» **What needs to be done**
Repeat the whole listing below, word for word.

#### Material for this exercise

(** ** The scenario of the specification *)

(** C4, what the code does: with an environment, whichever it is, the
    scenario runs to 11; with no argument [run] hands back the composed
    function, which returns 11 on every environment. *)
Theorem scenario_run W E (e : E) (w : W) :
  run scenario [e] w = (Return (Value 11), w) /\
  returned_by [] (run (@scenario W E) []) = Function (fn scenario) /\
  run (@scenario W E) [] [e] w = (Return (Value 11), w).
Proof. repeat split. Qed.

(** C4 as stated fails: [run()] is a function, not the value 11. *)
Lemma scenario_run_no_args_is_not_11 :
  returned_by [] (run (@scenario Datatypes.unit Z) [])
    <> Outcome (ret (Value 11)).
Proof. cbn. discriminate. Qed.

(** ** Sequencing *)

(** C6: bind is associative on a common input, for Reader on every
    environment [e0] and for State on every state [s0]: the two sides return
    the same value or raise the same exception, and leave the same world. *)
Theorem bind_associative_on_run W E S A B C F G F' G'
    `{Callable W F A (Reader W E B)} `{Callable W G B (Reader W E C)}
    `{Callable W F' A (state.State W S B)}
    `{Callable W G' B (state.State W S C)}
    (m : Reader W E A) (f : F) (g : G) (e0 : E)
    (m' : state.State W S A) (f' : F') (g' : G') (s0 : S) (w : W) :
  run (bind (bind m f) g) [e0] w =
    run (bind m (lam1 (fun x => r <- f⟨x⟩ ;; ret (bind r g)))) [e0] w /\
  state.run (state.bind (state.bind m' f') g') s0 w =
    state.run
      (state.bind m' (lam1 (fun x => r <- f'⟨x⟩ ;; ret (state.bind r g'))))
      s0 w.
Proof.
  split.
  - run_all.
  - run_all.
Qed.

(** ** State *)

(** C7: [m.bind(f).run(s)] runs [m] on [s] to get [(a, s2)] and then is
    [f(a).run(s2)]; on the example of the specification the result is
    [(2, 12)]. *)
Theorem state_bind_threads W S A B F `{Callable W F A (state.State W S B)}
    (m : state.State W S A) (f : F) (s : S) (w : W) :
  state.run (state.bind m f) s w =
    ('(a, s2) <- state.run m s ;; r <- f⟨a⟩ ;; state.run r s2) w /\
  (forall a s2 w1, state.run m s w = (Return (a, s2), w1) ->
     state.run (state.bind m f) s w = (r <- f⟨a⟩ ;; state.run r s2) w1) /\
  state.run (state.bind m1 m2) 5 w = (Return (2, 12), w).
Proof.
  repeat split.
  intros a s2 w1 Hm. cbn in *. unfold seq. rewrite Hm. reflexivity.
Qed.

Lemma state_bind_threads_witness :
  state.run (state.bind (state.unit 7) (@m2 nat)) 3 0%nat =
    (r <- m2⟨7⟩ ;; state.run r 3) 0%nat.
Proof.
  apply (state_bind_threads (state.unit 7) (@m2 nat) 3 0%nat).
  reflexivity.
Defined.

(** C8: reading the state and writing it back returns [Unit] and leaves the
    state as it was, [State.get().bind(lambda s: State.put(s)).run(s0) ==
    (Unit, s0)]: [get] returns the state as its result, and [put] of that
    result installs it again. *)
Theorem state_get_put_round_trip W S (s0 : S) (w : W) :
  state.run state.get s0 w = (Return (s0, s0), w) /\
  (forall s : S, state.run (state.put s) s0 w = (Return (state.Unit, s), w)) /\
  state.run (state.bind state.get (lam1 (fun s => ret (state.put s)))) s0 w =
    (Return (state.Unit, s0), w).
Proof.
  split; [reflexivity|]. split; [intros s; reflexivity|].
  unfold state.bind, state.run. cbn. unfold seq. cbn. reflexivity.
Qed.

(** ** Equality by probing *)

(** C10, what the code does: Reader equality is not reflexive. A Reader whose
    wrapped function raises an exception of class [Exception] on 42 is
    unequal to itself: [m == m] is [False], since [__eq__] probes both sides
    at 42 only and turns every exception of class [Exception] into
    inequality. *)
Theorem reader_eq_not_reflexive W A (py_eq : A -> A -> M W bool)
    (m : Reader W Z A) (w w' : W) (e : exn) :
  m⟨42⟩ w = (Raise e, w') ->
  is_Exception e = true ->
  __eq__ py_eq m m w = (Return false, w').
Proof.
  intros Hm He. unfold __eq__, try_except.
  unfold seq. rewrite Hm, He. reflexivity.
Qed.

Lemma reader_eq_not_reflexive_witness :
  __eq__ int_eq subscript_reader subscript_reader tt = (Return false, tt).
Proof.
  apply (@reader_eq_not_reflexive Datatypes.unit Z int_eq subscript_reader
           tt tt TypeError); reflexivity.
Defined.

(** C10 as stated fails: not every exception is turned into inequality. The
    wrapped function raises [SystemExit] on 42, and [m == m] raises it too
    instead of being [False]. *)
Lemma reader_eq_raises_SystemExit :
  run (@exiting_reader Datatypes.unit) [42] tt
    = (Raise (BaseExc "SystemExit"), tt) /\
  __eq__ int_eq exiting_reader exiting_reader tt
    = (Raise (BaseExc "SystemExit"), tt) /\
  __eq__ int_eq exiting_reader exiting_reader tt <> (Return false, tt).
Proof. repeat split. discriminate. Qed.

########

» **Task result**
(** ** The scenario of the specification *)

(** C4, what the code does: with an environment, whichever it is, the
    scenario runs to 11; with no argument [run] hands back the composed
    function, which returns 11 on every environment. *)
Theorem scenario_run W E (e : E) (w : W) :
  run scenario [e] w = (Return (Value 11), w) /\
  returned_by [] (run (@scenario W E) []) = Function (fn scenario) /\
  run (@scenario W E) [] [e] w = (Return (Value 11), w).
Proof. repeat split. Qed.

(** C4 as stated fails: [run()] is a function, not the value 11. *)
Lemma scenario_run_no_args_is_not_11 :
  returned_by [] (run (@scenario Datatypes.unit Z) [])
    <> Outcome (ret (Value 11)).
Proof. cbn. discriminate. Qed.

(** ** Sequencing *)

(** C6: bind is associative on a common input, for Reader on every
    environment [e0] and for State on every state [s0]: the two sides return
    the same value or raise the same exception, and leave the same world. *)
Theorem bind_associative_on_run W E S A B C F G F' G'
    `{Callable W F A (Reader W E B)} `{Callable W G B (Reader W E C)}
    `{Callable W F' A (state.State W S B)}
    `{Callable W G' B (state.State W S C)}
    (m : Reader W E A) (f : F) (g : G) (e0 : E)
    (m' : state.State W S A) (f' : F') (g' : G') (s0 : S) (w : W) :
  run (bind (bind m f) g) [e0] w =
    run (bind m (lam1 (fun x => r <- f⟨x⟩ ;; ret (bind r g)))) [e0] w /\
  state.run (state.bind (state.bind m' f') g') s0 w =
    state.run
      (state.bind m' (lam1 (fun x => r <- f'⟨x⟩ ;; ret (state.bind r g'))))
      s0 w.
Proof.
  split.
  - run_all.
  - run_all.
Qed.

(** ** State *)

(** C7: [m.bind(f).run(s)] runs [m] on [s] to get [(a, s2)] and then is
    [f(a).run(s2)]; on the example of the specification the result is
    [(2, 12)]. *)
Theorem state_bind_threads W S A B F `{Callable W F A (state.State W S B)}
    (m : state.State W S A) (f : F) (s : S) (w : W) :
  state.run (state.bind m f) s w =
    ('(a, s2) <- state.run m s ;; r <- f⟨a⟩ ;; state.run r s2) w /\
  (forall a s2 w1, state.run m s w = (Return (a, s2), w1) ->
     state.run (state.bind m f) s w = (r <- f⟨a⟩ ;; state.run r s2) w1) /\
  state.run (state.bind m1 m2) 5 w = (Return (2, 12), w).
Proof.
  repeat split.
  intros a s2 w1 Hm. cbn in *. unfold seq. rewrite Hm. reflexivity.
Qed.

Lemma state_bind_threads_witness :
  state.run (state.bind (state.unit 7) (@m2 nat)) 3 0%nat =
    (r <- m2⟨7⟩ ;; state.run r 3) 0%nat.
Proof.
  apply (state_bind_threads (state.unit 7) (@m2 nat) 3 0%nat).
  reflexivity.
Defined.

(** C8: reading the state and writing it back returns [Unit] and leaves the
    state as it was, [State.get().bind(lambda s: State.put(s)).run(s0) ==
    (Unit, s0)]: [get] returns the state as its result, and [put] of that
    result installs it again. *)
Theorem state_get_put_round_trip W S (s0 : S) (w : W) :
  state.run state.get s0 w = (Return (s0, s0), w) /\
  (forall s : S, state.run (state.put s) s0 w = (Return (state.Unit, s), w)) /\
  state.run (state.bind state.get (lam1 (fun s => ret (state.put s)))) s0 w =
    (Return (state.Unit, s0), w).
Proof.
  split; [reflexivity|]. split; [intros s; reflexivity|].
  unfold state.bind, state.run. cbn. unfold seq. cbn. reflexivity.
Qed.

(** ** Equality by probing *)

(** C10, what the code does: Reader equality is not reflexive. A Reader whose
    wrapped function raises an exception of class [Exception] on 42 is
    unequal to itself: [m == m] is [False], since [__eq__] probes both sides
    at 42 only and turns every exception of class [Exception] into
    inequality. *)
Theorem reader_eq_not_reflexive W A (py_eq : A -> A -> M W bool)
    (m : Reader W Z A) (w w' : W) (e : exn) :
  m⟨42⟩ w = (Raise e, w') ->
  is_Exception e = true ->
  __eq__ py_eq m m w = (Return false, w').
Proof.
  intros Hm He. unfold __eq__, try_except.
  unfold seq. rewrite Hm, He. reflexivity.
Qed.

Lemma reader_eq_not_reflexive_witness :
  __eq__ int_eq subscript_reader subscript_reader tt = (Return false, tt).
Proof.
  apply (@reader_eq_not_reflexive Datatypes.unit Z int_eq subscript_reader
           tt tt TypeError); reflexivity.
Defined.

(** C10 as stated fails: not every exception is turned into inequality. The
    wrapped function raises [SystemExit] on 42, and [m == m] raises it too
    instead of being [False]. *)
Lemma reader_eq_raises_SystemExit :
  run (@exiting_reader Datatypes.unit) [42] tt
    = (Raise (BaseExc "SystemExit"), tt) /\
  __eq__ int_eq exiting_reader exiting_reader tt
    = (Raise (BaseExc "SystemExit"), tt) /\
  __eq__ int_eq exiting_reader exiting_reader tt <> (Return false, tt).
Proof. repeat split. discriminate. Qed.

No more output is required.